(** The first half, up to the interrupts and the timer. *)
Lemma init_tables all_mem e k T s {B} (rest : Z -> M os B) Q : loaded all_mem e k T ->
  (forall c T', ram c = ram (mach k) -> eflags c = eflags (mach k) -> outs c = timer_trace ++ pic_trace ++ outs (mach k) ->
     (exists c' T0, T' = tables (set_handler 0x20 (IntTimerHandler_addr I) (Intr c' T0)) /\
        idt_table T0 = replicate (Z.to_nat IDT_DESC_SUM) (GeneralIntHandler_addr I) /\ gates e T0) ->
     wp (rest (table_operand (IDT_DESC_SUM * 8 - 1) (IDT_addr I))) Q
       (set_idtr (table_operand (IDT_DESC_SUM * 8 - 1) (IDT_addr I)) (sys (set_mach c k) T' s))) ->
  wp (let* idtr := on_tables (IdtInit (interrupt_entry_table I) (syscall_handler_addr I) (GeneralIntHandler_addr I) (IDT_addr I)) in
      modify (set_idtr idtr) ;;; on_tables (TimerInit (IntTimerHandler_addr I)) ;;; rest idtr) Q (sys k T s).
Proof.
  intros L Hrest. destruct (ld_idt _ _ _ _ L) as [L1 L2].
  apply wp_bind, wp_tables. eapply wp_mono; [apply (IdtInit_ok _ _ _ _ _ e); [exact L1|exact L2|apply L|apply L]|].
  intros r i1 (-> & R1 & F1 & O1 & H1 & G1). apply wp_bind. cbn [wp modify].
  set (op := table_operand _ _). apply wp_bind.
  change (set_idtr op (sys ?K ?T s)) with (sys K T (set_idtr op s)). apply wp_tables.
  eapply wp_mono; [apply TimerInit_ok|]. intros _ i2 (R2 & F2 & O2 & T2). cbn [cpu mach set_mach] in *.
  rewrite T2. apply Hrest; [congruence|congruence|congruence|].
  exists (cpu i1), (tables i1). split_and!; [reflexivity|exact H1|exact G1].
Qed.

(** The memory and the threads. *)
Definition mem_inited (all_mem : Z) (k : kernel) (c : machine) (m1 : gmap Z Z) (t : list Z) : kernel :=
  with_out m1 t (with_lock user_pool_lock free_lock (with_lock kernel_pool_lock free_lock
    (set_mem (pools_for all_mem) (set_mach c k)))).

(** The heap of the kernel is empty, and every bitmap clear. *)
Record fresh_memory (all_mem : Z) (k : kernel) (m : gmap Z Z) : Prop := FreshMemory {
  fm_heap : heap_ok D (pools_for all_mem) (kernel_vaddr (pools_for all_mem)) KERNEL_POOL m (pg k) ∅ no_blocks;
  fm_clear : forall i j, let b := bitmap_at (pools_for all_mem) (kernel_vaddr (pools_for all_mem)) i in
    0 <= j < nbits b -> bit m b j = false
}.

Lemma init_threads all_mem e k T c fuel : loaded all_mem e k T -> ram c = ram (mach k) ->
  exists m1 t1 t2, let K2 := mem_inited all_mem k c m1 t1 in
    let K3 := thread_inited K2 (clear_PCB (cur k) m1) t2 in
    VmemInit D (set_mach c k) = Ret (tt, K2) /\ ThreadInit (S fuel) K2 = Ret (tt, K3) /\
    ConsoleInit K3 = Ret (tt, with_lock console_lock free_lock K3) /\
    fresh_memory all_mem k m1 /\ boot_thread_ok K2 /\
    same_outside (fun a => MEM_BITMAP_BASE <= a < MEM_BITMAP_BASE + bitmaps_len all_mem \/
      D <= a < D + 7 * sizeof_arena_desc) (ram (mach k)) m1.
Proof.
  intros L Ec. pose proof L as [L1 L2 L3 [L4 L4'] L5 L6 L7 L8 L9 L10 _ _ _ _ _ _].
  destruct (VmemInit_ok D (set_mach c k) all_mem L1) as (m1 & t1 & R1 & Hh & Hb & Hs); cbn [set_mach mach locks pg] in *;
    rewrite ?Ec; try assumption; [apply L9|apply L9|]. rewrite Ec in Hs.
  change (with_out m1 t1 _) with (mem_inited all_mem k c m1 t1) in R1.
  assert (boot_thread_ok (mem_inited all_mem k c m1 t1)) as Hboot.
  { apply (boot_ready all_mem e k T _ L); try reflexivity; [| |apply (ho_mem _ _ _ _ _ _ _ _ Hh)|exact Hs].
    - cbn. rewrite lookup_insert_ne by done. apply lookup_insert_eq.
    - cbn. rewrite !lookup_insert_ne by done. apply L9. }
  destruct (ThreadInit_ok fuel (mem_inited all_mem k c m1 t1) Hboot) as (t2 & R2).
  exists m1, t1, t2. split; [exact R1|]. split; [exact R2|]. split; [|split; [by split|split; [exact Hboot|exact Hs]]].
  apply LockInit_ok.
  cbn. rewrite !lookup_insert_ne by done. apply L9.
Qed.

Lemma kernel_eq (s s' : kernel) : mach s = mach s' -> pg s = pg s' -> pcbs s = pcbs s' ->
  ready_thread_list s = ready_thread_list s' -> all_thread_list s = all_thread_list s' -> esp s = esp s' ->
  esp0 s = esp0 s' -> main_thread s = main_thread s' -> next_pid s = next_pid s' -> ticks s = ticks s' ->
  locks s = locks s' -> mem s = mem s' -> keyboard_IO_buf s = keyboard_IO_buf s' -> s = s'.
Proof. destruct s, s'; cbn; congruence. Qed.

(** The final kernel, built in the order of the code. *)
Lemma booted_eq all_mem k c m1 t1 m2 t2 t3 m t : eflags t3 = eflags c -> outs t3 = outs c ->
  with_out m t (set_esp0 0 (set_mach t3 (set_ioq (empty_queue (keyboard_IO_buf k)) (with_lock keyboard_lock free_lock
    (with_lock console_lock free_lock (thread_inited (mem_inited all_mem k c m1 t1) m2 t2)))))) =
  booted all_mem k c m1 t1 m t.
Proof.
  intros E1 E2. apply kernel_eq; [|reflexivity| |reflexivity| |reflexivity|reflexivity| |reflexivity|reflexivity| |reflexivity|reflexivity].
  { transitivity (Machine m (eflags t3) (outs t3) t); [reflexivity|]. rewrite E1, E2. reflexivity. }
  { transitivity (<[cur k := main_PCB k]> (pcbs k)); reflexivity. }
  { transitivity [all_list_tag (cur k)]; reflexivity. }
  { transitivity (cur k); reflexivity. }
  pose (X := <[user_pool_lock := free_lock]> (<[kernel_pool_lock := free_lock]> (locks k))).
  transitivity (<[keyboard_lock := free_lock]> (<[console_lock := free_lock]> (<[pid_lock := free_lock]> X))); [reflexivity|].
  transitivity (<[pid_lock := free_lock]> (<[keyboard_lock := free_lock]> (<[console_lock := free_lock]> X))); [|reflexivity].
  rewrite (insert_insert_ne _ console_lock pid_lock) by done. by rewrite (insert_insert_ne _ keyboard_lock pid_lock).
Qed.

(** The kernel after [InitAll] is good. *)
Lemma booted_ok all_mem e k T c m1 t1 m t : loaded all_mem e k T -> ram c = ram (mach k) ->
  fresh_memory all_mem k m1 -> ram_ok m ->
  same_outside (fun a => MEM_BITMAP_BASE <= a < MEM_BITMAP_BASE + bitmaps_len all_mem \/
    D <= a < D + 7 * sizeof_arena_desc) (ram (mach k)) m1 ->
  same_outside (fun a => cur k <= a < cur k + sizeof_PCB \/ tss I <= a < tss I + sizeof_tss \/ gdt_at 4 <= a < gdt_at 7) m1 m ->
  threads_ok kernel_dirs (booted all_mem k c m1 t1 m t) /\ fresh_memory all_mem k m /\
  forall l, locks (booted all_mem k c m1 t1 m t) !! l = Some free_lock.
Proof.
  intros L Ec [Hh Hb] Hm Hs1 Hs2. set (ps := pools_for all_mem) in *.
  pose proof (ld_size _ _ _ _ L) as L1. destruct (ld_pcb _ _ _ _ L) as [_ [A1 A2]].
  destruct (ld_tss _ _ _ _ L) as (_ & [A3 A4] & [A5 A6]).
  assert (forall a, MEM_BITMAP_BASE <= a <= MEM_BITMAP_BASE + bitmaps_len all_mem \/ D <= a < D + 7 * sizeof_arena_desc ->
    m !! a = m1 !! a) as Hkeep.
  { intros a Ha. apply Hs2. unfold gdt_at in *. lia. }
  assert (forall i a, let b := bitmap_at ps (kernel_vaddr ps) i in
    bits b <= a <= bits b + bitmap_bytes_len b -> m !! a = m1 !! a) as Hbm.
  { intros i a b Ha. apply Hkeep. subst b. pose proof (bitmap_layout all_mem L1 i) as (B1 & B2 & B3). cbv zeta in *.
    fold ps in B1, B2, B3. left. lia. }
  destruct (mem_ok_bitmaps ps (kernel_vaddr ps) m1 m (pg k) (ho_mem _ _ _ _ _ _ _ _ Hh) Hm Hbm) as [Hmem Hbits].
  split; [|split].
  - apply thread_inited_ok; [|exact Hm|exact Hbm].
    apply (boot_ready all_mem e k T _ L); try reflexivity; [| |apply (ho_mem _ _ _ _ _ _ _ _ Hh)|exact Hs1].
    + cbn. rewrite !lookup_insert_ne by done. apply lookup_insert_eq.
    + cbn. rewrite !lookup_insert_ne by done. apply L.
  - split.
    + apply (heap_keep _ _ _ _ m1 m (pg k) (pg k)); [exact Hh|exact Hmem|intros a Ha; apply Hkeep; by right|done|done|done].
    + intros i j b Hj. subst b. rewrite Hbits by exact Hj. by apply Hb.
  - intros []; cbn; rewrite ?lookup_insert_eq, ?lookup_insert_ne by done; rewrite ?lookup_insert_eq; try reflexivity.
    all: rewrite ?lookup_insert_ne by done; rewrite ?lookup_insert_eq; reflexivity.
Qed.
========================
The answer is the run of lines above from the line containing "set (op := table_operand" through the line containing "eapply wp_mono; [apply TimerInit_ok|].", copied exactly and alone.

### Your response
  set (op := table_operand _ _). apply wp_bind.
  change (set_idtr op (sys ?K ?T s)) with (sys K T (set_idtr op s)). apply wp_tables.
  eapply wp_mono; [apply TimerInit_ok|]. intros _ i2 (R2 & F2 & O2 & T2). cbn [cpu mach set_mach] in *.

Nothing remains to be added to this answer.